The Chambers English dictionary defines cruelty as the 'deliberate and pitiless causing of pain or suffering'. Anti-vivisectionists would have you believe that all animal research is cruel and refer to the new Oxford lab as a 'torture centre'. There are two reasons why such statements are misplaced. First, scientists and their lab technicians care deeply about the welfare of the animals they work with and are often animal lovers themselves. One of the reasons Oxford's new lab is being built is to comply with government regulations on the conditions in which animals are kept - which are among the strictest in the world. For instance, the very few (less than 1% of the total animals to be used) monkeys to be housed at the lab will now be able to live together in troops as they do in the wild. The UK has one of the tightest systems of regulation in the world, with over 2,000 inspections annually, most of them surprise inspections. Wherever possible, animals are anaesthetised during testing, meaning they feel no pain, while operations are carried out under the same sterile and aseptic conditions you would expect in any hospital where humans are treated. Furthermore, many animals have benefited from animal testing. To take just one minor example, insulin was developed via research on dogs and is now used to treat diabetes in pets as well as humans. Animal testing is subject to ethical review at the national and local level. Locally, bodies called ethics committees rigorously scrutinise the work being carried out by scientists. Nationally, the Home Secretary issues licences for animal-based research only in cases where the welfare gain for humans is expected to outweigh any welfare loss to animals.

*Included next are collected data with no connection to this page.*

Definition set_owner (o : option tid) (s : pool) : pool :=
  Pool o (flags s) (queue s) (pcs s) (held s) (out s) (clean s).
Definition set_flag (i : nat) (b : bool) (s : pool) : pool :=
  Pool (owner s) (<[i := b]> (flags s)) (queue s) (pcs s) (held s) (out s) (clean s).
Definition set_queue (q : list tid) (s : pool) : pool :=
  Pool (owner s) (flags s) q (pcs s) (held s) (out s) (clean s).
Definition set_pc (t : tid) (p : pc) (s : pool) : pool :=
  Pool (owner s) (flags s) (queue s) (<[t := p]> (pcs s)) (held s) (out s) (clean s).
Definition count_held (t : tid) (s : pool) : pool :=
  Pool (owner s) (flags s) (queue s) (pcs s) (alter S t (held s)) (out s) (clean s).
Definition set_out (i : nat) (b : bool) (s : pool) : pool :=
  Pool (owner s) (flags s) (queue s) (pcs s) (held s) (<[i := b]> (out s)) (clean s).
Definition set_clean (i : nat) (b : bool) (s : pool) : pool :=
  Pool (owner s) (flags s) (queue s) (pcs s) (held s) (out s) (<[i := b]> (clean s)).

(** What a thread does next: calls one of the two functions; goes on, [calloc]
    finding memory or not if it is its turn; wakes up for no reason. *)
Inductive action := Malloc | Free (i : nat) | Run (memory : bool) | Spurious.

(** None: the step is not possible, the thread waits for the lock or a signal. *)
Definition step (t : tid) (a : action) (s : pool) : option pool :=
  match pcs s !! t, a with
  | Some Idle, Malloc =>
      h ← held s !! t;
      if (3 <? h)%nat then Some s else Some (set_pc t Locking s)
  | Some Idle, Free i =>
      if decide (out s !! i = Some true) then Some (set_pc t (Clearing i) (set_out i false s)) else None
  | Some Locking, Run _ | Some Woken, Run _ =>
      match owner s with
      | None => Some (set_pc t Trying (set_owner (Some t) s))
      | Some _ => None
      end
  | Some Trying, Run memory => Some (set_pc t (if memory then LeavingMem else Scanning) s)
  | Some Scanning, Run _ =>
      match first_free 0 (flags s) with
      | Some i => Some (set_pc t (Leaving i) (set_flag i true s))
      | None => Some (set_pc t Waiting (set_queue (queue s ++ [t]) (set_owner None s)))
      end
  | Some Waiting, Spurious => Some (set_pc t Woken (set_queue (filter (fun x => x <> t) (queue s)) s))
  | Some LeavingMem, Run _ => Some (set_pc t Idle (set_owner None s))
  | Some (Leaving i), Run _ => Some (set_pc t (Counting i) (set_owner None s))
  | Some (Counting i), Run _ => Some (set_pc t Idle (count_held t (set_out i true (set_clean i false s))))
  | Some (Clearing i), Run _ => Some (set_pc t (LockingFree i) (set_clean i true s))
  | Some (LockingFree i), Run _ =>
      match owner s with
      | None => Some (set_pc t (Marking i) (set_owner (Some t) s))
      | Some _ => None
      end
  | Some (Marking i), Run _ => Some (set_pc t Signalling (set_flag i false s))
  | Some Signalling, Run _ =>
      match queue s with
      | [] => Some (set_pc t UnlockingFree s)
      | x :: q => Some (set_pc t UnlockingFree (set_pc x Woken (set_queue q s)))
      end
  | Some UnlockingFree, Run _ => Some (set_pc t Idle (set_owner None s))
  | _, _ => None
  end.

(** [n] threads, before any call *)
Definition pool_started (n : nat) : pool :=
  Pool None (replicate EMERGENCY_BUFFERS false) [] (replicate n Idle) (replicate n 0%nat)
    (replicate EMERGENCY_BUFFERS false) (replicate EMERGENCY_BUFFERS true).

This brings us to the second and more crucial point. The facts here show that animal testing is a necessary stage in the development of new cures, therapies and procedures designed to cure illnesses, save lives and improve the quality of human life. Animal welfare must be taken into consideration, but ultimately, human beings must come first. Everyone in the UK has benefited from the gains of research using animals. The use of animals is our only hope for finding cures for cancer, HIV-AIDS, malaria, Motor Neurone Disease, Multiple Sclerosis, Parkinson's, Alzheimer's, and so on. The cost in animal lives of the life-saving research carried out using animals is less than 3 animals per person in the UK over the course of that person's lifetime (under 3 million animals per year are used per year, over 90% of them being rodents). Anyone who thinks a human life or the alleviation of human suffering is not worth the life of 3 rats has a deeply degraded view of the value of human life and well-being. Over 8,000 people die each day from AIDS. Every year, 1.5 to 3 million people, mostly children, die of malaria. Every year, over 150,000 people in the UK die of cancer - that's over 25% of all deaths every year. Living with such conditions is truly torture - for the sufferers and their families. What is true cruelty is any attempt to limit the urgent work of scientists that provides our only hope for saving human lives and alleviating human suffering.

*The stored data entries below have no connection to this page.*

(* ===== verification/ExnShared.v ===== *)
(** * An exception shared by threads

    The reference count of an exception under concurrency: [exception_ptr]s to
    one exception are copied ([__cxa_increment_exception_refcount], and
    [__cxa_current_primary_exception]) and dropped ([releaseException]) by any
    number of threads, one access to the exception at a time.  An owner is a
    throw, an [exception_ptr] or a dependent exception; a thread may hand one
    to another thread. *)
From S2P Require Import Prelude ExnState.

#[global] Open Scope Z_scope.

(** Where a thread is *)
Inductive pc :=
  | Idle
  | Checking (copying : bool)   (** reading [exception_class] *)
  | Adding                      (** [__sync_fetch_and_add(&ex->referenceCount, 1)] *)
  | Subtracting                 (** [__sync_sub_and_fetch(&ex->referenceCount, 1)] *)
  | Destroying                  (** [ex->exceptionDestructor(thrown_exception)] *)
  | Freeing.                    (** [free_exception] *)

(** [count] is [referenceCount]; [fault] that freed memory was used or freed
    again; [held] how many owners each thread has. *)
Record shared := Shared {
  count : Z;
  freed : bool;
  destroyed : nat;
  fault : bool;
  held : list nat;
  pcs : list pc;
}.

Inductive action := Copy | Drop | Give (to : tid) | Run.

(** [m] is what the access changes. *)
Definition accessing (s : shared) (m : shared) : shared :=
  if freed s then Shared (count s) (freed s) (destroyed s) true (held s) (pcs s) else m.

Definition with_pc (t : tid) (p : pc) (s : shared) : shared :=
  Shared (count s) (freed s) (destroyed s) (fault s) (held s) (<[t := p]> (pcs s)).
Definition with_count (n : Z) (s : shared) : shared :=
  Shared n (freed s) (destroyed s) (fault s) (held s) (pcs s).
Definition with_held (t : tid) (f : nat -> nat) (s : shared) : shared :=
  Shared (count s) (freed s) (destroyed s) (fault s) (alter f t (held s)) (pcs s).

7. Where does Pro-Test stand on cosmetic testing?
Pro-Test takes no stance on cosmetic testing because it is irrelevant to scientific progress. Cosmetic testing on animals was banned in the UK in 1998. It is also banned in the Netherlands and Belgium, and the European Union has passed legislation that outlaws animal testing in the year 2009. By 2014, products still being tested on animals in other countries will also be banned in the EU.